摘要： 【目的】顶质体是存在于包括疟原虫和巴贝斯虫在内的顶复门寄生虫的一种细胞器，在病原体中，它主要承载类异戊二烯前体和脂肪酸合成途径，异戊二烯五碳结构是有机体合成多种化合物的结构基础，对有机体生命活动至关重要，例如，在哺乳动物中成为胆固醇和类固醇激素的基本结构，在植物中参与合成类胡萝卜素。且存在于顶质体的类异戊二烯前体合成途径对于病原体的生命活动至关重要且不存在于人类和哺乳动物机体，这使其成为近年来人们研究抗原虫药物的焦点。有学者发现利用特异性阻断类异戊二烯代谢途径的药物可治疗疟疾。1-脱氧-5-磷酸 D-木酮糖合成酶（DXS）为该途径中的第一个限速酶。因此，针对牛巴贝斯虫的1-脱氧-5-磷酸 D-木酮糖合成酶dxs基因进行克隆和序列分析，并对其进行真核表达和活性检测，以期获得具有活性的1-脱氧-5-磷酸 D-木酮糖合成酶，为进行针对该酶的特异性抑制剂的筛选奠定基础。
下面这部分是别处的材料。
Lemma filter_length_perm {A : Type} (f : A -> bool) (l l' : list A) :
  Permutation l l' -> length (filter f l) = length (filter f l').
Proof.
  induction 1 as [| x l l' _ IH | x y l | l l' l'' _ IH1 _ IH2]; simpl.
  - reflexivity.
  - destruct (f x); simpl; now rewrite IH.
  - destruct (f x), (f y); reflexivity.
  - congruence.
Qed.

Lemma count_eq_pos (v : R) (l : list R) : In v l <-> (0 < count_eq v l)%nat.
Proof.
  unfold count_eq. induction l as [| x l IH]; simpl; [split; [tauto | lia] |].
  destruct (Reqb x v) eqn:E; simpl.
  - apply Reqb_eq in E. split; [lia | now left].
  - apply Reqb_neq in E. rewrite <- IH. split; [intros [H | H]; [congruence | exact H] | tauto].
Qed.

Lemma count_trichotomy (v : R) (l : list R) :
  (count_gt v l + count_eq v l + count_lt v l = length l)%nat.
Proof.
  unfold count_gt, count_eq, count_lt. induction l as [| x l IH]; simpl; [reflexivity |].
  destruct (Rlt_dec v x) as [H | H]; [| destruct (Rlt_dec x v) as [H' | H']].
  - rewrite (Rltb_true v x), (Reqb_false x v), (Rltb_false x v) by lra. simpl. lia.
  - rewrite (Rltb_false v x), (Reqb_false x v), (Rltb_true x v) by lra. simpl. lia.
  - rewrite (Rltb_false v x), (Reqb_true x v), (Rltb_false x v) by lra. simpl. lia.
Qed.

(** *** The descending order *)

Definition descending (l : list R) : Prop := StronglySorted (fun a b => b <= a) l.

Lemma sorted_reverse_perm (values : list R) :
  Permutation (sorted_reverse Rltb values) values.
Proof. apply sorted_perm. Qed.

Lemma sorted_reverse_descending (values : list R) :
  descending (sorted_reverse Rltb values).
Proof.
  unfold descending, sorted_reverse.
  apply (sorted_ordered (fun x : R => x) (fun a b => Rltb b a) (fun a b => b <= a)).
  - intros a b H. apply Rltb_lt in H. lra.
  - intros a b H. now apply Rltb_ge in H.
  - intros a b c H1 H2. lra.
Qed.

Lemma count_gt_none (v : R) (l : list R) :
  Forall (fun w => w <= v) l -> count_gt v l = O.
Proof.
  unfold count_gt. induction 1 as [| x l Hx Hl IH]; simpl; [reflexivity |].
  now rewrite (Rltb_false v x).
Qed.

Lemma count_eq_none (v : R) (l : list R) : ~ In v l -> count_eq v l = O.
Proof.
  intro H. destruct (count_eq v l) eqn:E; [reflexivity |].
  exfalso. apply H, count_eq_pos. lia.
Qed.

Lemma count_gt_cons (v x : R) (l : list R) :
  count_gt v (x :: l) = ((if Rltb v x then 1 else 0) + count_gt v l)%nat.
Proof. unfold count_gt. simpl. now destruct (Rltb v x). Qed.

Lemma count_eq_cons (v x : R) (l : list R) :
  count_eq v (x :: l) = ((if Reqb x v then 1 else 0) + count_eq v l)%nat.
Proof. unfold count_eq. simpl. now destruct (Reqb x v). Qed.

Lemma count_lt_cons (v x : R) (l : list R) :
  count_lt v (x :: l) = ((if Rltb x v then 1 else 0) + count_lt v l)%nat.
Proof. unfold count_lt. simpl. now destruct (Rltb x v). Qed.

(** In a descending list the copies of [v] fill the positions from
    [count_gt v l] on, and no other. *)
Lemma descending_run (v : R) (l : list R) :
  descending l ->
  forall i, (i < length l)%nat ->
            (nth i l 0 = v <-> (count_gt v l <= i < count_gt v l + count_eq v l)%nat).
Proof.
  induction 1 as [| x l Hl IH Hx]; intros i Hi; simpl in Hi; [lia |].
  rewrite count_gt_cons, count_eq_cons.
  assert (Hle : forall w, In w l -> w <= x) by (now apply Forall_forall).
  destruct (Rlt_dec v x) as [Hvx | Hvx].
  - rewrite (Rltb_true v x), (Reqb_false x v) by lra.
    destruct i as [| i]; simpl.
    + split; [lra | lia].
    + rewrite IH by lia. lia.
  - rewrite (Rltb_false v x) by lra.
    assert (Hg : count_gt v l = O).
    { apply count_gt_none, Forall_forall. intros w Hw. specialize (Hle w Hw). lra. }
    destruct (Req_dec_T x v) as [Hxv | Hxv].
    + rewrite (Reqb_true x v) by exact Hxv.
      destruct i as [| i]; simpl.
      * split; [lia | intros _; exact Hxv].
      * rewrite IH by lia. lia.
    + rewrite (Reqb_false x v) by exact Hxv.
      assert (He : count_eq v l = O).
      { apply count_eq_none. intro Hin. specialize (Hle v Hin). lra. }
      rewrite Hg, He. simpl. split; [| lia].
      destruct i as [| i]; simpl; [intro; contradiction |].
      intro Hn. assert (Hin : In v l) by (rewrite <- Hn; apply nth_In; lia).
      specialize (Hle v Hin). lra.
Qed.

(** *** The dict comprehension *)

(** The last 1-based position of [k] in [l], 0 when [k] is not in [l]. *)
Fixpoint last_pos (k : R) (l : list R) : nat :=
  match l with
  | [] => O
  | x :: rest =>
      match last_pos k rest with
      | S p => S (S p)
      | O => if Reqb x k then 1%nat else O
      end
  end.

Definition comprehension_step (d : list (R * R)) (iv : nat * R) : list (R * R) :=
  let '(i, value) := iv in dict_set value (INR i + 1) d.

Lemma comprehension_get (l : list R) (i0 : nat) (d : list (R * R)) (k : R) :
  dict_get k (fold_left comprehension_step (enumerate_from i0 l) d)
  = match last_pos k l with
    | O => dict_get k d
    | S p => Some (INR (i0 + p) + 1)
    end.
Proof.
  revert i0 d. induction l as [| x l IH]; intros i0 d; simpl; [reflexivity |].
  rewrite IH. destruct (last_pos k l) as [| p].
  - destruct (Reqb x k) eqn:E.
    + apply Reqb_eq in E. subst x. rewrite dict_get_set_same, Nat.add_0_r. reflexivity.
    + apply Reqb_neq in E. apply dict_get_set_other. congruence.
  - now rewrite Nat.add_succ_comm.
Qed.
(** * stan::prob Cauchy distribution: log density and cumulative distribution

    A shallow embedding of
    [src/stan/prob/distributions/univariate/continuous/cauchy.hpp].

    The C++ functions are templates over the numeric types of the variate,
    the location and the scale and over an error policy.  The embedding
    follows that shape:

    - the promoted numeric type is a type [T] carrying a [Scalar] instance
      (the operations the template body applies to its arguments);
    - the accumulator [lp], passed by address to every check, and the calls
      received by the policy are threaded by a small state-and-error monad;
    - the templates are instantiated at [double], the IEEE 754 binary64
      numbers with round-to-nearest arithmetic ([binary64]), which is what
      the program runs on;
    - they are also instantiated at the extended real line [xreal] (reals,
      the two infinities and NaN, arithmetic without rounding), the
      reference against which the closed formulas are read; a property
      stated there speaks of the rounded program only as far as rounding
      preserves it. *)

From Stdlib Require Import Reals Lra Lia String List Bool ZArith Floats.
Import ListNotations.

Set Implicit Arguments.

(** ** The numeric interface of the templates *)

(** What the bodies of [cauchy_log] and [cauchy_p] ask of the promoted
    type [promote_args<T_y,T_loc,T_scale>::type]: the literals [0.0] and
    [0.5], the constants [NEG_LOG_PI] (stan/prob/constants.hpp) and [pi()]
    (stan::math), the arithmetic of the formulas, and the three
    classifications used by the checks. *)
Class Scalar (T : Type) : Type := {
  lit_zero : T;
  lit_half : T;
  NEG_LOG_PI : T;
  pi : T;
  add : T -> T -> T;
  sub : T -> T -> T;
  div : T -> T -> T;
  log : T -> T;
  log1p : T -> T;
  square : T -> T;
  atan2 : T -> T -> T;
  isnan : T -> bool;
  isfinite : T -> bool;
  is_positive : T -> bool
}.
(* ===== verification/_CoqProject ===== *)
-Q . S2P
Prelude.v
GoStrings.v
Float64.v
GoTime.v
Scores.v
Json.v
Job.v
Redis.v
Store.v
SortedSet.v
Middleware.v
Manager.v
Retry.v
Working.v
Fetch.v
Scheduler.v
Reaper.v
Helpers.v
Instances.v
JsNum.v
Dashboard.v
Page.v
Application.v
Wire.v
Workers.v
Mutate.v
Server.v
JsonLine.v
Client.v
Handshake.v
Stream.v
Tasks.v
Session.v
Pool.v
Timeago.v
Locale.v
Config.v
Pages.v
Draw.v
Listings.v
Graph.v
Security.v
(* ===== verification/Prelude.v ===== *)
(** * Faktory: a verification development

    Faktory is a work server: clients push jobs, workers fetch them, acknowledge them
    or report their failure, and the server keeps jobs, retries, schedules and
    statistics in a Redis process of its own.  A web interface shows the queues and,
    with two scripts, refreshes itself and draws graphs.  The development covers the
    web interface's scripts and its pages, the server's job manager with its storage,
    the server's commands, workers and tasks, its configuration, and the client library
    with its connection pool.

    ** The scripts (src/webui/static/)

    - Dashboard.v: dashboard.js but for its events.  [numberWithDelimiter],
      [createSeries], [updateStatsSummary], [updateServerStats], [setSliderLabel] and
      the others keep their names; [realtime_hover] and [history_hover] are the two
      [render] methods; [realtime_args] and [history_args] what Rickshaw is given.
    - Page.v: the page as a state machine.  [page] is the window's timers, [poller],
      [Faktory.processed], the graphs with their counter [i], the requests under way;
      [step] has one case per event: the ready event, a tick of the interval, a reply
      in any order, a slider change, a resize, a timeout, the end of a delay.
    - Application.v: application.js, polling and clicks, as a second state machine,
      with the locale names and the navigation bar.
    - JsNum.v: JavaScript's numbers: arithmetic, [Number::toString], [parseInt],
      [parseFloat], [Math.round].

    Scripts run to completion, so a run is a list of events ([run], [happens]);
    invariants are proved for one step and lifted to runs ([run_invariant]).  What the
    scripts ask of jQuery is the list of their calls.  Theorems: one interval is
    alive and feeds the graph shown ([one_poller_alive]); the graph gets the growth of
    the totals ([points_are_differences]); resizes coalesce ([resizes_coalesce]);
    polling and the beacon never get stuck ([page_keeps_updating], [beacon_rests]);
    the series is in the order of time ([createSeries_in_time]) and reads the days the
    server writes ([history_day_parses]); script and server write counts alike
    ([numberWithDelimiter_as_server]); a page shows the last answer
    ([page_shows_last_answer]).  [two_pollers], the NaN of
    [points_are_differences] and the undefined of [server_figures] are defects of the
    scripts.

    ** The job manager (src/manager/) and its storage (src/storage/)

    - Redis.v: Redis as a class: a dataset and the documented effect of each command;
      a command may fail, leaving the dataset as it was.  [MemRedis] is an instance.
    - Store.v, SortedSet.v: queues, counters, raw keys; the sorted sets of scheduled,
      retried, dead and working jobs.  Scores.v: instants as scores.
    - Job.v, Json.v, GoTime.v, GoStrings.v, Float64.v: the job record and what it uses
      of Go's packages.
    - Middleware.v, Manager.v, Retry.v, Working.v, Fetch.v, Scheduler.v, Reaper.v: one
      file per file of src/manager/ (the reaper is part of working.go); functions keep
      their names.  Helpers.v: src/webui/helpers.go.
    - Instances.v: concrete states for the hypotheses of these theorems, and the round
      trips of the stored texts.

    Handlers are written in the state-and-error monad [M] below: a state, and a value,
    an error or a panic; what changed before an error stays changed, as in Go.  Laws
    are stated with [wp], the weakest precondition of a handler, one rule per
    operation, and a theorem turns the rule into a statement about the run
    ([wp_exec]).  Theorems: pushing validates, enqueues or schedules ([Push_*]); a
    queue is first in, first out across push and fetch ([queue_is_fifo]); fetches
    serve active queues in order ([Fetch_serves], [Fetch_spares_paused]); failures are
    retried and then buried ([Fail_settles], [retries_exhaust], [nextRetry_bounds]);
    acknowledging, extending, expiring and restarting keep memory and the working set
    in agreement ([Acknowledge_releases], [Reap_*], [restart_restores]); due jobs
    move ([schedule_moves_due]); paging visits all ([Each_visits_all]).

    ** The server (src/server/) and its clients (src/client/)

    - Wire.v: replies as bytes (connection.go) and the client's reader of them.
      JsonLine.v: a JSON text is one line.
    - Handshake.v: the greeting, [dial]'s answer and the server's check of it.
    - Workers.v: workers.go.  A client's data is shared by its connection and the
      registry, so the data are a heap ([clients]) and both hold addresses; [occur] has
      one case per event: a connection, a beat, a closing, a reaping, a signal from the
      web page.
    - Mutate.v: bulk operations, both sides (mutate.go in client and server) and the scan
      of a sorted set ([Find]).
    - Server.v: every command of commands.go, the loop over a connection's lines
      ([processLines]) and the task runner (task_runner.go, tasks.go, scanner.go).
      Stream.v: the loop on a stream that arrives in pieces.  Tasks.v: the scanners at
      work.
    - Client.v: the requests of client.go, and [link], a client joined to the server by
      bytes both ways.  Session.v: client, wire, server, job manager and storage together.

    The specification of the wire is [perform]: what each request does on the server and
    answers, without bytes.  [session_refines] shows that a session over the wire leaves
    the server as [serve_all] does and gives the client each answer's meaning; it rests on
    the round trip of replies ([replies_round_trip]), of jobs and of payloads, and
    [pieces_make_no_difference] shows that how the network cuts the bytes is no matter.
    [pushed_jobs_come_back] puts the parts together: over the wire a queue gives back
    the jobs pushed, in order. [handshake_agrees]: the same password is accepted, and
    only passwords that hash alike. [worker_registry_sound], [workers_only_forward] and
    [reap_removes_silent] are about every history of the registry;
    [discard_takes_selected] is about scans that may yield anything Redis's contract
    allows; [due_jobs_move_in_five_seconds] joins the task runner and the scheduler.
    Defects shown: [second_connection_unseen], [bare_command_panics],
    [broken_reply_left_behind], [requeue_duplicates] and [flush_leaves_memory].

    ** The web interface (src/webui/)

    - Pages.v: web.go and pages.go.  [serve] takes a request through the prefix of the
      proxy, the table of [routes], the forgery check, [basicAuth] and the page's
      handler, and gives the status, what the template is drawn from and the new
      state.  [Lifecycle] is the subsystem's start, reload and shutdown.
    - Locale.v: context.go and the tables of texts ([newContext], [localeFromHeader],
      [translations]), with the tables kept between requests as the state; it is apart
      from the state of Pages.v, because no handler looks at the language.
    - Timeago.v: timeago.go and [relativeTime], the words for how long ago.
    - Draw.v: the templates (.ego) and the helpers they walk the server with.  A template is
      a program over the server and the texts written so far ([canvas]); [draw] has one
      case per page, and [respond] is the handler with its page.
    - Listings.v: the list of the queues and the boxes of a queue's page.  Graph.v: the
      counters of the last days, from the database through the page to dashboard.js.

    Theorems: a request without the password learns and changes nothing
    ([strangers_see_nothing]); whatever is not a POST leaves jobs, sets, workers and the
    values of the counters alone, drawing included ([looking_changes_little], and
    [visiting_makes_queue] for what it does write); no text of a page ends the markup it
    stands in ([data_is_escaped]); the link a page draws for a job leads to that job
    ([link_leads_to_job]), and the boxes checked to the jobs they stand for
    ([checked_boxes_delete]); the queues are all listed ([queues_lists_all]); the history
    graph has the server's counts ([history_reaches_graph]); a dead job that never failed
    has no page ([dead_page_needs_failure]); a changed password waits for the next start
    ([reload_keeps_password]); the language is the best that the header asks for
    ([context_of_request]); the words are within a rounding of the time
    ([Timeago_near]), and the more distant of two times never has the nearer words
    ([Timeago_mono]).  Behind a proxy the query is lost, and with it the links to the
    other pages of a listing ([proxied_query_lost]).

    ** The pool (src/internal/pool/, src/client/pool.go)

    Pool.v: the channel of idle connections and its lock as steps ([pool_keeps_clients],
    [unusable_never_returns], [closed_pool_leaks_nothing]).  [Get] reads the channel
    without the lock, so its steps interleave with those of [Close]; [get_races_close]
    shows the panic that comes of it.

    ** The configuration (src/cli/cli.go, src/server/config.go)

    Config.v: [BuildServer] from flags, environment and files to the server's options,
    the password above all ([server_has_password]).  Security.v joins it with
    Handshake.v and Pages.v: in production neither port lets a stranger in
    ([production_is_closed]).

    ** Numbers, fuel, effects

    Go's int64 wraps ([wrap64]); Go's float64 and JavaScript's numbers are binary64, a
    finite one being the integer multiple of 2^-1074 it is, with explicit rounding
    (Float64.v). Strings are bytes. Times are nanoseconds, and the clock, the random
    jitter and the job id are arguments; the server's readings of the clock are a
    sequence, of which each reading takes the next. Where one operation reads the clock
    several times in a row (a push's two stamps, a worker's start and first beat), the
    readings are taken to be one. Loops over pages of a sorted set take fuel, one unit
    per page; the theorems ask for as many pages as there are entries to visit ([50 *
    fuel], [100 * fuel] or [10 * fuel] above their number; one unit per entry in a scan)
    and then give the result, so fuel never hides a loop that does not end. The loop
    over lines has the length of its input as fuel, which is enough ([loop_fuel]). Locks
    are taken around whole operations, so concurrent requests are sequences of
    operations.

    ** Not modelled

    D3, Rickshaw, jQuery, timeago and Bootstrap, bundled at the head of the two script
    files, are third-party: jQuery's selections in a reply and the browser's reading
    of dates that are not ISO dates are parameters; drawing and animation are left
    out.  The Redis process and its protocol are the class of Redis.v, with its glob
    matching and its scan cursor; SHA-256, the TOML reader, the file system and the
    forgery token's check are parameters.  Sockets, deadlines and the listener, the
    start and stop of the process, flags, signals and logging are input and output.
    Of the templates (.ego) the markup is left out, with the words of the language, the
    custom fields of a job and what the debug page says of the machine; the code made from
    them is generated, and stands for its escaping only.  Batches and tracking
    (client/batch.go, tracking.go) are commands this server refuses.  The client's
    [Generic] command lines and its dialling over TLS are not modelled.  A reply that
    lacks the fields the script reads is not considered. *)
From stdpp Require Export base list strings gmap sets sorting.
From Stdlib Require Export ZArith Lia Ascii String.
From Corelib Require Export ssreflect.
【方法】首先采用反转录PCR技术从牛巴贝斯虫陕县株总RNA中扩增出DXS基因的全长cDNA，并对其进行克隆测序，对测序结果进行序列分析，将阳性克隆亚克隆至带荧光标签的真核表达载体，利用脂质体转染法将重组真核表达质粒转染至Hela细胞，利用倒置荧光显微镜观察转染细胞的表达情况，消化收集转染细胞，通过超声破碎后采用Western blot技术对DXS蛋白的表达情况进行检测，结合G418压力筛选以及有限稀释的方法对转染阳性细胞进行筛选，获得阳性单克隆细胞。在体外建立DXS酶反应体系，并利用液相质谱联用技术对表达产物的体外活性进行检测。【结果】扩增得到的DXS基因全长共2 061 bp，共编码686个氨基酸，与GenBank上T2Bo株相应基因相似性达到98.0%。利用生物信息学方法对该蛋白质的二级结构进行分析发现，该酶具有3个结构域，分别是焦磷酸硫胺素结合区域；焦磷酸硫胺素嘧啶环结合区域；转酮醇酶C端区域，该酶属于常见的TPP依赖蛋白酶家族。通过倒置荧光显微镜观察，转染重组质粒后的Hela细胞呈现绿色荧光，Western blotting结果显示融合绿色荧光蛋白的DXS酶大小约为102 kD，表明构建的真核表达重组质粒在Hela细胞中进行了正确的表达。通过结合G418加压和有限稀释法筛选得到稳定转染重组质粒PEGFG-DXS的阳性单克隆细胞。利用质谱技术检测到在细胞粗提物与反应混合物反应后的产物中有分子量与DOXP相同的产物存在，在阳离子模式下m/z=237，表明表达产物具有催化活性。【结论】成功的表达了具有活性的牛巴贝斯虫DXS酶，并对融合蛋白的活性进行了定性分析，为今后开展针对DXS酶的特异性化合物体外高通量筛选研究提供了材料。对研究针对DXS为靶标的抗原虫药物具有重要意义，为深入研究该酶的酶学性质和特异性抑制剂筛选奠定了基础。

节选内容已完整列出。